Liability-driven investing LDI has been a well-established strategy for many years, with 77% of DB sponsors now indicating they employ some form of LDI within their investment policy statement. And why not? LDS strategies have demonstrated their effectiveness over the past decade, with glide path strategies systematically reducing risk as funding status improves and carefully constructed fixed-income portfolios moving in line with plan liabilities as interest rates rise and fall. In 1991, there were roughly 26 million active DB participants versus 36 million active DC participants. By the end of 2020, active DB membership had declined to 12 million compared to 85 million DC participants. Furthermore, as of March 2022, only 15% of private sector workers had access to a DB plan. Digging deeper, only 23% of workers who participate in a DB plan are in a plan that provides accruals to all members, meaning there are millions of workers with a frozen DB benefit. The decline in DB participation is a result of plan sponsors freezing, closing, and terminating plans in response to several trends over the past two decades, including:
Changes to pension funding rules, starting with the Pension Protection Act of 2006, followed by numerous iterations of funding relief over subsequent years, which allowed sponsors to defer contributions into the future, hampering funded status improvement.
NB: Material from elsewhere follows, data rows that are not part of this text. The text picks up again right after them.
(* ===== verification/Context.v ===== *)
(** * The context tree

    [crates/jinnd-context/src/{key,layer,derive,context,resolve}.rs]: interned
    names and realms, the frozen layers of a context, how a child context is
    derived, and the walk that resolves a service within its realm. *)

From stdpp Require Import base gmap sets list strings pretty sorting.
From S2P Require Import Prelude Api.

(** ** Interning ([key.rs]) *)

Record NameId := MkNameId { name_id : Z }.
Record RealmId := MkRealmId { realm_id : Z }.

#[export] Instance NameId_eq_dec : EqDecision NameId.
Proof. solve_decision. Defined.
#[export] Instance RealmId_eq_dec : EqDecision RealmId.
Proof. solve_decision. Defined.
#[export] Instance NameId_countable : Countable NameId.
Proof. apply (inj_countable' name_id MkNameId); by intros []. Defined.
#[export] Instance RealmId_countable : Countable RealmId.
Proof. apply (inj_countable' realm_id MkRealmId); by intros []. Defined.

Definition ROOT : RealmId := MkRealmId 0.

Definition is_root_realm (r : RealmId) : bool := bool_decide (r = ROOT).

Record ServiceKey := MkServiceKey { key_name : NameId; key_type_id : option TypeId }.

#[export] Instance ServiceKey_eq_dec : EqDecision ServiceKey.
Proof. solve_decision. Defined.

Definition typed (name : NameId) (type_id : TypeId) : ServiceKey := MkServiceKey name (Some type_id).
Definition dynamic (name : NameId) : ServiceKey := MkServiceKey name None.
Definition is_typed (k : ServiceKey) : bool := bool_decide (is_Some (key_type_id k)).

(** The two interners have one shape: a map to dense identities, and the
    values in the order they were first seen. *)
Record Table (K : Type) `{Countable K} := MkTable { forward : gmap K Z; backward : list K }.
Arguments MkTable {K _ _}.
Arguments forward {K _ _}.
Arguments backward {K _ _}.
Changes to accounting standards, which required mark-to-market accounting on the balance sheet for DB funded status and unpredictable P&L expense patterns.
Increased liabilities due to declining interest rates.
Mortality improvements that further increased liabilities.
Increased Pension Benefit Guaranty Corporation (PBSC) premiums and other administrative expenses.
Combine these factors with the significant market declines of the early 2000s and the global financial crisis in 2008, and pension-funded status has hovered between 80% and 90% for much of the past decade.
This market volatility often resulted in unpredictable contribution patterns, balance sheet adjustments, and P&L expenses for plan sponsors who were not carefully managing these risks. However, despite challenging market returns in 2022, rising interest rates reduced DB plan liabilities, improving funded status for many corporate plans, resulting in many plans now at or above 100% funded status for the first time in years.
As funded status has improved, we have seen significant annuity buyout activity, with expectations that this trend will continue, and there are still substantial obligations that plan sponsors will need to manage over the coming decades. While the risks noted above have driven plan sponsors to freeze and close DB plans, DB plans still exist and can be effectively managed. Now might be the time for plan sponsors to reconsider how they view their DB plan.